-- Work to be completed --
Begin at the line containing "are mutated and" in the entries below and end at the line containing "[JSON.stringify] produces) is"; transcribe that range exactly and nothing outside it.

::: Provided material

(** * deep-research-py: question generation, translation, search gateway
      and combined-query framing

    A shallow embedding of
      - [deep_research_py/translate.py]      ([translate_to_english]),
      - [deep_research_py/search_engine.py]  ([Firecrawl.search], [Tavily.search]),
      - [deep_research_py/feedback.py]       ([generate_feedback]),
      - [deep_research_py/app.py]            ([ResearchSession], answer filtering).

    Python values are dynamically typed, so the embedding carries a small
    universe [pyval] of run-time values together with the dynamic operations
    the sources use ([.get], subscripting, iteration, [getattr], truthiness).
    Code that may raise lives in a monad that threads a chronological trace
    of observable events (provider calls, model calls, log lines, prints) and
    keeps the trace when an exception escapes, as the interpreter does. *)

From Stdlib Require Import String Ascii Bool Arith NArith ZArith QArith Lia List.
Import ListNotations.

Local Close Scope Q_scope.
Local Open Scope nat_scope.
Local Open Scope list_scope.

(** ** Python strings *)

(** A Python [str] is a sequence of Unicode code points. *)
Definition codepoint := N.
Definition pystr := list codepoint.

Definition pystr_eq_dec : forall a b : pystr, {a = b} + {a <> b} :=
  list_eq_dec N.eq_dec.

Definition pystr_eqb (a b : pystr) : bool :=
  if pystr_eq_dec a b then true else false.

(** Source literals.  [py] reads an ASCII literal the way the Python lexer
    does for the only escape the sources use: backslash-n is a line feed. *)
Fixpoint py_chars (cs : list ascii) : pystr :=
  match cs with
  | [] => []
  | "\"%char :: "n"%char :: rest => 10%N :: py_chars rest
  | c :: rest => N_of_ascii c :: py_chars rest
  end.

Definition py (s : string) : pystr := py_chars (list_ascii_of_string s).

(** [sep.join(parts)] *)
Fixpoint join (sep : pystr) (parts : list pystr) : pystr :=
  match parts with
  | [] => []
  | [p] => p
  | p :: rest => p ++ sep ++ join sep rest
  end.

(** ** Python values *)

#[local] Set Warnings "-register-all,-abstract-large-number".

Inductive pyval : Type :=
| PNone
| PBool (b : bool)
| PInt (n : Z)
| PStr (s : pystr)
| PList (items : list pyval)
| PDict (entries : list (pystr * pyval))   (* str-keyed dict, in insertion order *)
| PObj (attrs : list (pystr * pyval)).     (* an SDK object carrying data attributes *)

(** Lookup in the entries of a dict or the attributes of an object. *)
Fixpoint lookup (k : pystr) (entries : list (pystr * pyval)) : option pyval :=
  match entries with
  | [] => None
  | (k', v) :: rest => if pystr_eqb k k' then Some v else lookup k rest
  end.

(** [bool(v)] *)
Definition truthy (v : pyval) : bool :=
  match v with
  | PNone => false
  | PBool b => b
  | PInt n => negb (n =? 0)%Z
  | PStr s => match s with [] => false | _ => true end
  | PList l => match l with [] => false | _ => true end
  | PDict d => match d with [] => false | _ => true end
  | PObj _ => true
  end.

(** [isinstance(v, dict)] and [isinstance(v, list)] *)
Definition isinstance_dict (v : pyval) : bool :=
  match v with PDict _ => true | _ => false end.

Definition isinstance_list (v : pyval) : bool :=
  match v with PList _ => true | _ => false end.

(** ** Exceptions *)

(** The classes that the modelled code can meet.  All of them derive from
    [Exception]; [SDKError] stands for whatever a provider SDK raises
    (connection errors, HTTP status errors, time-outs, ...). *)
Inductive exn_class : Type :=
| JSONDecodeError
| AttributeError
| TypeError
| KeyError
| IndexError
| SDKError.

Record exn : Type := mkExn { exn_cls : exn_class; exn_msg : pystr }.

Definition exn_class_eqb (a b : exn_class) : bool :=
  match a, b with
  | JSONDecodeError, JSONDecodeError
  | AttributeError, AttributeError
  | TypeError, TypeError
  | KeyError, KeyError
  | IndexError, IndexError
  | SDKError, SDKError => true
  | _, _ => false
  end.

(** What an [except] clause matches. *)
Inductive except_clause : Type :=
| Except_Exception            (* except Exception *)
| Except_JSONDecodeError.     (* except json.JSONDecodeError *)

Definition catches (c : except_clause) (e : exn) : bool :=
  match c with
  | Except_Exception => true
  | Except_JSONDecodeError => exn_class_eqb (exn_cls e) JSONDecodeError
  end.

Inductive outcome (A : Type) : Type :=
| Normal (a : A)
| Raise (e : exn).

Arguments Normal {A} a.
Arguments Raise {A} e.

Definition raises {A} (o : outcome A) : bool :=
  match o with Normal _ => false | Raise _ => true end.

(** ** Dynamic operations *)

(** [v.get(key, default)] *)
Definition py_get (v : pyval) (key : pystr) (default : pyval) : outcome pyval :=
  match v with
  | PDict d => Normal (match lookup key d with Some x => x | None => default end)
  | _ => Raise (mkExn AttributeError (py "object has no attribute 'get'"))
  end.

(** [v[key]] for a [str] key *)
Definition py_getitem (v : pyval) (key : pystr) : outcome pyval :=
  match v with
  | PDict d => match lookup key d with
               | Some x => Normal x
               | None => Raise (mkExn KeyError key)
               end
  | _ => Raise (mkExn TypeError (py "indices must be integers or object is not subscriptable"))
  end.

(** [key in v] for a dict [v] *)
Definition py_in_dict (key : pystr) (v : pyval) : bool :=
  match v with
  | PDict d => match lookup key d with Some _ => true | None => false end
  | _ => false
  end.

(** The items a [for] loop or a comprehension visits. *)
Definition py_iter (v : pyval) : outcome (list pyval) :=
  match v with
  | PList l => Normal l
  | PDict d => Normal (map (fun kv => PStr (fst kv)) d)
  | PStr s => Normal (map (fun c => PStr [c]) s)
  | _ => Raise (mkExn TypeError (py "object is not iterable"))
  end.

(** [getattr(v, name, default)] for the names the sources ask for ([url],
    [markdown], [content], [title], [metadata]): SDK objects carry them as
    data attributes; a [str] answers [title] with its bound method, an
    object of its own that is true; no other value has any of them. *)
Definition py_getattr (v : pyval) (name : pystr) (default : pyval) : pyval :=
  match v with
  | PObj attrs => match lookup name attrs with Some x => x | None => default end
  | PStr _ => if pystr_eqb name (py "title") then PObj [] else default
  | _ => default
  end.

(** [a + b] where the sources concatenate strings. *)
Definition py_add (a b : pyval) : outcome pyval :=
  match a, b with
  | PStr x, PStr y => Normal (PStr (x ++ y))
  | _, _ => Raise (mkExn TypeError (py "unsupported operand type(s) for +"))
  end.

(** ** Requests sent to the external collaborators *)

(** One chat message: [{"role": ..., "content": ...}]. *)
Record chat_message : Type := mkMessage { role : pystr; content : pystr }.

(** The keyword arguments of [openai_client.chat.completions.create]. *)
Record chat_request : Type := mkChatRequest {
  model : pystr;
  messages : list chat_message;
  temperature : option Q;
  top_p : option Q;
  response_format : pystr                     (* the "type" of response_format *)
}.

(** What the sources read from a completion:
    [response.choices[0].message.content], an optional string. *)
Record chat_response : Type := mkChatResponse {
  choices : list (option pystr)               (* content of each choice's message *)
}.

(** The keyword arguments of [FirecrawlApp.search] as the wrapper passes them. *)
Record firecrawl_request : Type := mkFirecrawlRequest {
  fc_query : pyval
}.

(** The keyword arguments of [TavilyClient.search] as the wrapper passes them. *)
Record tavily_request : Type := mkTavilyRequest {
  tv_query : pyval;
  search_depth : pystr;
  topic : pystr;
  days : Z;
  max_results : Z;
  include_answer : bool;
  include_raw_content : bool
}.

(** ** Observable events *)

(** An f-string is kept as its pieces: the literal text and the interpolated
    objects, so that a log line need not commit to how the interpreter prints
    an exception, a type or a container. *)
Inductive fragment : Type :=
| Lit (s : pystr)
| FmtStr (s : pystr)          (* an interpolated str: printed as it is *)
| FmtVal (v : pyval)          (* an interpolated value *)
| FmtExn (e : exn)            (* an interpolated exception *)
| FmtTypeOf (v : pyval)       (* type(v) *)
| FmtNA.                      (* the literal 'N/A' chosen when no response is bound *)

Inductive log_level : Type := INFO | ERROR.

Inductive event : Type :=
| EvChat (req : chat_request)
| EvFirecrawl (req : firecrawl_request)
| EvTavily (req : tavily_request)
| EvLog (lvl : log_level) (msg : list fragment)     (* loguru *)
| EvPrint (msg : list fragment).                    (* stdout *)

Definition trace := list event.

(** The requests of the model calls of a trace, in order, and their number. *)
Definition model_requests (t : trace) : list chat_request :=
  flat_map (fun ev => match ev with EvChat req => [req] | _ => [] end) t.

Definition model_calls (t : trace) : nat := length (model_requests t).

Definition is_search_call (ev : event) : bool :=
  match ev with EvFirecrawl _ | EvTavily _ => true | _ => false end.

Definition search_calls (t : trace) : nat := length (filter is_search_call t).

(** ** The effect monad: exceptions over a persistent trace *)

Definition M (A : Type) : Type := trace -> outcome A * trace.

Definition ret {A} (a : A) : M A := fun t => (Normal a, t).

Definition bind {A B} (c : M A) (k : A -> M B) : M B :=
  fun t => match c t with
           | (Normal a, t') => k a t'
           | (Raise e, t') => (Raise e, t')
           end.

Definition emit (ev : event) : M unit := fun t => (Normal tt, t ++ [ev]).

Definition lift {A} (o : outcome A) : M A := fun t => (o, t).

(** [try: body / except clause as e: handler e] *)
Definition try_except {A} (body : M A) (clause : except_clause) (handler : exn -> M A) : M A :=
  fun t => match body t with
           | (Normal a, t') => (Normal a, t')
           | (Raise e, t') => if catches clause e then handler e t' else (Raise e, t')
           end.

Declare Scope py_scope.
Delimit Scope py_scope with pym.
Notation "x <- c ;; k" := (bind c (fun x => k))
  (at level 61, c at next level, right associativity) : py_scope.
Notation "c ;;; k" := (bind c (fun _ => k))
  (at level 61, right associativity) : py_scope.
Local Open Scope py_scope.

(** Running a computation from the empty trace. *)
Definition run {A} (c : M A) : outcome A * trace := c [].
Definition result_of {A} (c : M A) : outcome A := fst (run c).
Definition trace_of {A} (c : M A) : trace := snd (run c).

(** A [for] loop that appends one element per item, left to right. *)
Fixpoint for_each {A} (body : pyval -> M A) (items : list pyval) : M (list A) :=
  match items with
  | [] => ret []
  | x :: rest => y <- body x ;; ys <- for_each body rest ;; ret (y :: ys)
  end.

(** A comprehension [[f(x) for x in items if g(x)]]. *)
Fixpoint comprehension {A} (cond : pyval -> M bool) (elt : pyval -> M A)
         (items : list pyval) : M (list A) :=
  match items with
  | [] => ret []
  | x :: rest =>
      keep <- cond x ;;
      if keep : bool
      then y <- elt x ;; ys <- comprehension cond elt rest ;; ret (y :: ys)
      else comprehension cond elt rest
  end.

(** ** The environment: everything outside the repository's sources *)

Record Env : Type := mkEnv {
  (** [openai_client.chat.completions.create(...)] *)
  chat_completions_create : chat_request -> outcome chat_response;
  (** [FirecrawlApp.search(...)] *)
  firecrawl_app_search : firecrawl_request -> outcome pyval;
  (** [TavilyClient.search(...)] *)
  tavily_client_search : tavily_request -> outcome pyval;
  (** [json.loads] on a [str] *)
  json_loads : pystr -> outcome pyval;
  (** [os.getenv(name)] *)
  os_getenv : pystr -> option pystr;
  (** [prompt.system_prompt()] *)
  system_prompt : pystr;
  (** [str(v)] for a value that is not a [str] *)
  py_repr : pyval -> pystr;
  (** [ai.providers.trim_prompt(text, size)] on a [str] *)
  trim_prompt : pystr -> nat -> pystr
}.
(** * AI request resilience and context budgeting

    A shallow embedding of the resilience layer of the backend:
    - [common/utils/circuit-breaker.ts]: [CircuitBreaker], [CircuitBreakerFactory];
    - [modules/ai/ai.service.ts]: [AIService] (provider registry, cache, retry loop,
      usage tracking);
    - [modules/ai/types/ai.types.ts]: [calculateCost], [getContextLimit];
    - the context builder service: [truncateToFit].

    Conventions.  A JavaScript [number] that holds a counter, a threshold, a
    token count or a millisecond timestamp is a [Z]; a [number] that holds money
    is a binary64 [float], which is what a JavaScript number is.  Objects that
    are mutated and shared (the breakers kept by the factory) live in a store
    and are referred to by their location.  Code that throws runs in the monad
    [Js]: a state monad over [World] whose result is a completion, either
    [Return v] or [Throw e]; a throw keeps every mutation made before it.
    What the outside world decides (the readings of [Date.now()], what a
    provider adapter answers, whether the usage line can be written, the text
    [JSON.stringify] produces) is read from an environment [Env].  The two
    tables of [ai.types.ts] are object literals indexed by a model name that
    comes from the request: a lookup finds the entries of the table and, under
    the names every object inherits from [Object.prototype], a function or an
    object, which counts as NaN where a number is expected. *)

From Stdlib Require Import ZArith List Ascii String Lia Bool Floats QArith Qround.
From stdpp Require Import base option list gmap strings.

Set Warnings "-inexact-float".
Open Scope Z_scope.

(** ** Data model *)

(** [circuit-breaker.ts]: the options, the three states, the object fields. *)
Record CircuitBreakerOptions := mkOptions {
  name : string;
  failureThreshold : Z;
  successThreshold : Z;
  timeoutWindow : Z;      (* [timeout]: time window for failures in ms *)
  resetTimeout : Z        (* time before trying again after opening in ms *)
}.

Inductive CircuitState := CLOSED | OPEN | HALF_OPEN.
Lemma NoDup_fmap_filter {A B} (f : A → B) (P : A → Prop) `{!∀ x, Decision (P x)} (l : list A) :
  NoDup (f <$> l) → NoDup (f <$> filter P l).
Proof.
  induction l as [|x l IH]; [done|]. csimpl. intros [Hx Hnd]%NoDup_cons. rewrite filter_cons.
  case_decide; [|by apply IH]. csimpl. constructor; [|by apply IH].
  intros (y & E & [_ Hy]%list_elem_of_filter)%list_elem_of_fmap. apply Hx. rewrite E. by apply list_elem_of_fmap_2.
Qed.

Lemma elem_of_map {A B} (f : A → B) (l : list A) y : y ∈ map f l ↔ ∃ x, y = f x ∧ x ∈ l.
Proof.
  rewrite list_elem_of_In, in_map_iff. setoid_rewrite list_elem_of_In.
  split; intros (x & ? & ?); exists x; by split.
Qed.

(** Filtering by two exclusive conditions splits the result. *)
Lemma filter_or_perm {A} (P Q R : A → Prop)
    `{!∀ x, Decision (P x), !∀ x, Decision (Q x), !∀ x, Decision (R x)} (l : list A) :
  (∀ x, x ∈ l → (R x ↔ P x ∨ Q x)) → (∀ x, x ∈ l → P x → Q x → False) →
  filter R l ≡ₚ filter P l ++ filter Q l.
Proof.
  induction l as [|x l IH]; intros HR Hex; [done|].
  assert (filter R l ≡ₚ filter P l ++ filter Q l) as IHl.
  { apply IH; intros y Hy; [apply HR|apply Hex]; by right. }
  specialize (HR x ltac:(by left)). specialize (Hex x ltac:(by left)). rewrite !filter_cons.
  destruct (decide (R x)), (decide (P x)), (decide (Q x)); try (exfalso; tauto); simpl;
    by rewrite IHl, ?Permutation_middle.
Qed.

(** Grouping a list by distinct keys and concatenating the groups keeps the
    elements with one of the keys. *)
Lemma concat_filter_keys_perm {A K} `{EqDecision K} (f : A → K) (l : list A) (ks : list K) :
  NoDup ks →
  concat ((λ k, filter (λ x, f x = k) l) <$> ks) ≡ₚ filter (λ x, f x ∈ ks) l.
Proof.
  induction 1 as [|k ks Hk _ IH]; simpl.
  { induction l as [|x l IHl]; [done|]. rewrite filter_cons.
    destruct (decide (f x ∈ [])) as [Hx|_]; [by apply not_elem_of_nil in Hx|done]. }
  rewrite IH. symmetry. apply filter_or_perm.
  - intros x _. by rewrite elem_of_cons.
  - intros x _ <- ?. done.
Qed.

(** ** Tactics *)

(** Case split on every [match] and [if] of an equation [H] between results,
    closing the impossible branches. *)
Ltac split_result H :=
  repeat match type of H with
  | context [match ?x with _ => _ end] => destruct x eqn:?; simplify_eq/=; try done
  end.

(** Boolean tests of the code as propositions. *)
Ltac reflect_bools :=
  repeat match goal with
  | H : bool_decide _ = true |- _ => apply bool_decide_eq_true_1 in H
  | H : bool_decide _ = false |- _ => apply bool_decide_eq_false_1 in H
  | H : (_ && _) = true |- _ => apply andb_true_iff in H as [? ?]
  | H : (_ || _) = false |- _ => apply orb_false_iff in H as [? ?]
  | H : (_ && _) = false |- _ => apply andb_false_iff in H
  | H : (_ || _) = true |- _ => apply orb_true_iff in H
  | H : negb _ = true |- _ => apply negb_true_iff in H
  | H : negb _ = false |- _ => apply negb_false_iff in H
  | H : (_ =? _)%Z = true |- _ => apply Z.eqb_eq in H
  | H : (_ =? _)%Z = false |- _ => apply Z.eqb_neq in H
  | H : (_ <? _)%Z = true |- _ => apply Z.ltb_lt in H
  | H : (_ <? _)%Z = false |- _ => apply Z.ltb_ge in H
  | H : (_ <=? _)%Z = true |- _ => apply Z.leb_le in H
  | H : (_ <=? _)%Z = false |- _ => apply Z.leb_gt in H
  end.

::::::

-- Response to this exercise --
    are mutated and shared (the breakers kept by the factory) live in a store
    and are referred to by their location.  Code that throws runs in the monad
    [Js]: a state monad over [World] whose result is a completion, either
    [Return v] or [Throw e]; a throw keeps every mutation made before it.
    What the outside world decides (the readings of [Date.now()], what a
    provider adapter answers, whether the usage line can be written, the text
    [JSON.stringify] produces) is read from an environment [Env].  The two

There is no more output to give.